03 Août 2009
Sud de la Mongolie, Province de Ömnögöv,
Parc national de Gurvan Saikhan
Maudit guide qui nous mène à gravir la plus haute dune de Mongolie, maudit soleil de plomb qui rend chaque pas plus difficile, maudit Ange qui grimpe sans se douter que je ne puisse pas réussir l’opération, maudit sac qui me pèse et qui pourtant ne contient que de l’eau, maudit entêtement à aller jusqu’au bout quoiqu’il en coute …

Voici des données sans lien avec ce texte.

Lemma alloc_step_inv F s L n p s' :
  sess_ok F (s, L) -> 0 <= n <= 512 -> frames_alloc n s = Ret (p, s') -> p <> NULL ->
  sess_ok F (s', (p, order_of n) :: L).
Proof.
  intros (l & Hinv) Hn Hrun Hp. pose proof Hinv as (Hzs & Hg & _).
  destruct (alloc_run s l n Hzs Hg Hn) as
    [[Hrun' _]|(i & z & N & b & x & b' & m' & Hi & Hal & _ & Hrun' & Hg' & _ & _)];
    rewrite Hrun' in Hrun; [by injection Hrun as <-|]. injection Hrun as <- <-.
  exists (<[i := (z, N, b')]> l). by apply (alloc_step_at F s l L n i z N b).
Qed.

Lemma free_step_inv (F : Prop) s L1 L2 n p s' :
  F -> bits_apart s (L1 ++ (p, order_of n) :: L2) -> sess_ok F (s, L1 ++ (p, order_of n) :: L2) -> 0 <= n <= 512 ->
  frames_free p n s = Ret (tt, s') -> sess_ok F (s', L1 ++ L2).
Proof.
  intros HF Hbits (l & Hzs & Hg & Hheld & Hsep & Hfr & Hall) Hn Hrun. simpl in *.
  destruct (free_run s l _ n (p, order_of n) ltac:(intros ?????; by eapply Hfr) Hall Hbits Hzs Hg Hn eq_refl) as
    (i & z & N & b & b' & m' & x & Hi & HB & Hrun' & Hg' & Hcl & Hcov & _); [apply Hheld; set_solver|].
  simpl in *. rewrite Hrun' in Hrun. injection Hrun as <-.
  apply pairwise_middle in Hsep as [Hsep Hap]; [|apply blocks_sep_sym].
  exists (<[i := (z, N, b')]> l). split; [by rewrite zones_of_insert with (b := b)|].
  split; [done|]. split; [|split; [done|split; [by eapply zones_clean_insert|]]].
  - intros B HBin. eapply held_insert; [done|apply Hheld; set_solver|].
    intros q a Hqa Hba [Hc|Hc]%Hcov; [done|]. exfalso.
    eapply sep_pages; [exact Hc| |exact Hqa|exact Hba]. rewrite <- HB. by apply Hap.
  - eapply all_used_insert; [done|exact Hall| | |apply Hg].
    + intros q Hq Hc. left. intros Hc'. apply Hc, Hcov. by left.
    + intros B a HBin Ha. apply elem_of_app in HBin as [HB1|[->|HB2]%elem_of_cons].
      * left. exists B. split; [set_solver|done].
      * right. unfold block_range in Ha. cbn [fst snd] in Ha. rewrite HB in Ha. apply block_page in Ha as (q & Hq & Hqa).
        destruct (Hheld (p, order_of n) ltac:(set_solver)) as (j & z' & N' & b0 & y & Hj & HBy & _ & Hy0 & HyN & _ & Hbusy).
        cbn [fst snd] in *. pose proof (pages_pos (order_of n)) as Hpos.
        exists q. split; [|split; [done|apply Hcov; by right]].
        assert (Hij : i = j).
        { destruct (decide (i = j)) as [|Hij]; [done|]. exfalso. destruct Hg as [Hgood Hzsep].
          destruct (Hcov x) as [_ Hx]. specialize (Hx ltac:(right; unfold in_range; lia)).
          pose proof (lookup_lt_Some _ _ _ Hi) as Hil. destruct Hg' as [Hgood' _].
          pose proof (Forall_lookup_1 _ _ i (z, N, b') Hgood' ltac:(by apply list_lookup_insert_eq)) as (_ & Hb' & _).
          assert (Hxy : page_addr z x = page_addr z' y) by congruence.
          apply (zones_sep_lookup l i j (z, N, b) (z', N', b0) (page_addr z x) Hzsep Hi Hj Hij).
          - apply (page_in_footprint z N b x); [by eapply cov_range|unfold in_range, PAGE_SIZE; lia].
          - rewrite Hxy. apply (page_in_footprint z' N' b0 y); [lia|unfold in_range, PAGE_SIZE; lia]. }
        subst j. rewrite Hi in Hj. injection Hj as <- <- <-.
        assert (x = y) as -> by (rewrite HB in HBy; unfold page_addr, PAGE_SIZE in HBy; lia). unfold in_range in Hq. lia.
      * left. exists B. split; [set_solver|done].
Qed.

Lemma write_good m l B a v :
  fa_good m l -> held l B -> block_range B a -> fa_good (wr8 m a v) l.
Proof.
  intros Hg (i & z & N & b & x & Hi & HB & Ho & Hx0 & HxN & Hxd & Hbusy) Ha.
  pose proof Hg as [Hgood _]. pose proof (Forall_lookup_1 _ _ _ _ Hgood Hi) as (Hz & Hb & Hrep).
  assert (Hag : agree (fun c => ~ in_range (page_addr z x) (block_size B.2) c) m (wr8 m a v)).
  { intros c Hc. rewrite rd8_wr8. case_decide as E; [|done]. subst c.
    unfold block_range in Ha. rewrite HB in Ha. done. }
  rewrite <- (list_insert_id l i (z, N, b) Hi). eapply fa_good_insert; [done..| |].
  - split; [done|]. split; [done|].
    eapply (zone_rep_busy z N Hz b B.2 x); [done|lia|done|done|done|done|exact Hag|done].
  - eapply agree_weaken; [exact Hag|]. intros c Hc Hr. apply Hc.
    apply block_page in Hr as (p & Hp & Hpc). eapply page_in_footprint; [|exact Hpc].
    unfold in_range in Hp. lia.
Qed.

Lemma step_inv F c c' : sess_ok F c -> fa_step F c c' -> sess_ok F c'.
Proof.
  intros Hok Hstep.
  destruct Hstep as [s L n p s' Hn Hrun Hp|s L n s' Hn Hrun|s L1 L2 n p s' HF Hbits Hn Hrun|s L B a v HB Ha].
  - by eapply alloc_step_inv.
  - destruct Hok as (l & Hzs & Hg & Hrest). simpl in *.
    destruct (alloc_run s l n Hzs Hg Hn) as
      [[Hrun' _]|(i & z & N & b & x & b' & m' & _ & _ & Hp & Hrun' & _)];
      rewrite Hrun' in Hrun; injection Hrun; [intros <-; by exists l | done].
  - by eapply free_step_inv.
  - destruct Hok as (l & Hzs & Hg & Hheld & Hrest). exists l. simpl in *. split; [done|].
    split; [|by split]. eapply write_good; [done|by apply Hheld|done].
Qed.

Lemma reach_inv F s0 c : sess_ok F (s0, []) -> fa_reach F s0 c -> sess_ok F c.
Proof. intros H0 Hr. induction Hr as [|c c' _ IH Hstep]; [done|]. by eapply step_inv. Qed.

(** A byte of a held block is neither free nor the allocator's. *)
Lemma held_not_free m l B a :
  fa_good m l -> held l B -> block_range B a -> ~ free_byte l a /\ ~ meta_byte l a.
Proof.
  intros [Hgood Hsep] Hh Ha.
  destruct (held_footprint l B a Hh Ha) as (i & z & N & b & p & Hi & Hfp & Hp & Hpa & Hc).
  pose proof (Forall_lookup_1 _ _ _ _ Hgood Hi) as (Hz & Hb & _). split.
  - intros (z' & N' & b' & q & [j Hj]%list_elem_of_lookup & Hq & Hqa).
    pose proof (Forall_lookup_1 _ _ _ _ Hgood Hj) as (_ & Hb' & _).
    destruct (decide (i = j)) as [<-|Hij].
    + rewrite Hi in Hj. injection Hj as <- <- <-. by rewrite (page_unique z p q a) in Hc.
    + eapply (zones_sep_lookup l i j); try done. eapply page_in_footprint; [|exact Hqa].
      by eapply cov_range.
  - intros (z' & N' & b' & [j Hj]%list_elem_of_lookup & Hw).
    destruct (decide (i = j)) as [<-|Hij].
    + rewrite Hi in Hj. injection Hj as <- <- <-.
      destruct (in_zone z N Hz p 0 ltac:(lia) ltac:(change (pages 0) with 1; lia)) as [H1 H2].
      change (pages 0) with 1 in H2. pose proof (zl_heads_zone _ _ Hz).
      unfold zone_writes, in_range, apart in *. destruct Hw as [Hw|[(k & Hk & Hw)|(q & [] & _)]]; [lia|].
      pose proof (zl_bitmaps_zone _ _ Hz k Hk). unfold apart in *. lia.
    + eapply (zones_sep_lookup l i j); try done.
      destruct Hw as [Hw|[Hw|(q & [] & _)]]; [by left|by right; left].
Qed.

(** What an operation on one zone writes does not reach a held block. *)
Lemma held_untouched m l B a i z N b (C : Z -> Prop) :
  fa_good m l -> held l B -> block_range B a -> l !! i = Some (z, N, b) ->
  (forall q, C q -> in_range (page_addr z q) PAGE_SIZE a -> cov b q) ->
  ~ zone_writes N z C a.
Proof.
  intros Hg Hh Ha Hi HC Hw. destruct (held_not_free m l B a Hg Hh Ha) as [Hf Hm].
  apply list_elem_of_lookup_2 in Hi. destruct Hw as [Hw|[Hw|(q & Hq & Hw)]].
  - apply Hm. exists z, N, b. split; [done|]. by left.
  - apply Hm. exists z, N, b. split; [done|]. by right; left.
  - apply Hf. exists z, N, b, q. split_and!; try done. by apply HC.
Qed.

Le sol se dérobe sous mes pas, le sable glisse par plaque sous ma chaussure, me faisant gravir deux fois le dénivelé de la dune. Mes semelles suivent les traces des précédents, espérant trouver un peu de sable déjà tassé. L’humidité résiduelle est dérisoire (28%), mon nez et ma gorge s’assèchent un peu plus à chaque inspiration.
Quelle méthode adopter ? Monter droit dans la pente, en escalier, zigzaguer pour limiter l’effort mais en faisant plus de chemin. Ne serait-ce pas mieux en retirant mes gros godillots ? Putain de Dune.
Deux braves sont déjà là-haut, au sommet du mur de sable qui suit la cassure. Merde, ils sont drôlement forts.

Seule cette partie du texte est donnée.